• PROBLEM: Copy, exactly and without additions, every line in the records below from the one holding "textEdit : option TextEdit.t;" through the one holding "additionalTextEdits := additionalTextEdits", both ends included.

*** RAW DATA Section Begins ***

(** * DocumentMapper: positions and ranges between a generated and an original document

    A shallow embedding of
    [packages/language-server/src/lib/documents/DocumentMapper.ts]:
    the three mappers ([IdentityMapper], [FragmentMapper],
    [SourceMapDocumentMapper]) and the remapping functions built on them.

    Conventions of the embedding.
    - JavaScript numbers that hold lines, characters and offsets are [Z].
    - An optional field ([x?: T]) and a nullable value ([T | null]) are
      [option T]; any object is truthy, so [if (x)] on such a field tests
      for [Some].
    - The language-server-protocol shapes ([Position], [Range], [TextEdit],
      ...) are records with the fields the protocol declares; an object
      spread [{...x, range: r}] is the record with that one field replaced.
    - A call that throws yields [Throws]; a call that returns yields
      [Returns]. *)

From Stdlib Require Import ZArith Ascii String List Bool QArith Lia.
Import ListNotations.
Local Open Scope Z_scope.

(** ** Protocol data *)

Module Position.
Record t : Type := create { line : Z; character : Z }.
End Position.

Module Range.
  (** [Range.create(start, end)] builds [{ start, end }]. *)
Record t : Type := create { start : Position.t; end_ : Position.t }.
End Range.

Module TextEdit.
Record t : Type := mk { range : Range.t; newText : string }.
  (** [{ ...edit, range: r }] *)
Definition with_range (edit : t) (r : Range.t) : t :=
    {| range := r; newText := newText edit |}.
End TextEdit.

Module Location.
Record t : Type := mk { uri : string; range : Range.t }.
Definition with_range (loc : t) (r : Range.t) : t :=
    {| uri := uri loc; range := r |}.
End Location.

(** A payload the protocol leaves open ([any], markup, command arguments);
    the mappers never look inside. *)
Definition LSPAny : Type := string.

Module Command.
Record t : Type := mk { title : string; command : string; arguments : option (list LSPAny) }.
End Command.

Module CompletionItem.
Record t : Type := mk {
    label : string;
    kind : option Z;
    detail : option string;
    documentation : option LSPAny;
    sortText : option string;
    filterText : option string;
    insertText : option string;
    textEdit : option TextEdit.t;
    additionalTextEdits : option (list TextEdit.t);
    commitCharacters : option (list string);
    command : option Command.t;
    data : option LSPAny }.
Definition with_textEdit (item : t) (e : TextEdit.t) : t :=
    {| label := label item; kind := kind item; detail := detail item;
       documentation := documentation item; sortText := sortText item;
       filterText := filterText item; insertText := insertText item;
       textEdit := Some e;
       additionalTextEdits := additionalTextEdits item;
       commitCharacters := commitCharacters item;
       command := command item; data := data item |}.
End CompletionItem.

Module Hover.
Record t : Type := mk { contents : LSPAny; range : option Range.t }.
Definition with_range (hover : t) (r : Range.t) : t :=
    {| contents := contents hover; range := Some r |}.
End Hover.

Module DiagnosticRelatedInformation.
Record t : Type := mk { location : Location.t; message : string }.
End DiagnosticRelatedInformation.

Module Diagnostic.
Record t : Type := mk {
    range : Range.t;
    severity : option Z;
    code : option (Z + string);
    source : option string;
    message : string;
    tags : option (list Z);
    relatedInformation : option (list DiagnosticRelatedInformation.t);
    data : option LSPAny }.
Definition with_range (d : t) (r : Range.t) : t :=
    {| range := r; severity := severity d; code := code d; source := source d;
       message := message d; tags := tags d;
       relatedInformation := relatedInformation d; data := data d |}.
End Diagnostic.

Module Color.
Record t : Type := mk { red : Q; green : Q; blue : Q; alpha : Q }.
End Color.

*** RAW DATA Section Ends ***

• WRITTEN RESPONSE:
    textEdit : option TextEdit.t;
    additionalTextEdits : option (list TextEdit.t);
    commitCharacters : option (list string);
    command : option Command.t;
    data : option LSPAny }.
Definition with_textEdit (item : t) (e : TextEdit.t) : t :=
    {| label := label item; kind := kind item; detail := detail item;
       documentation := documentation item; sortText := sortText item;
       filterText := filterText item; insertText := insertText item;
       textEdit := Some e;
       additionalTextEdits := additionalTextEdits item;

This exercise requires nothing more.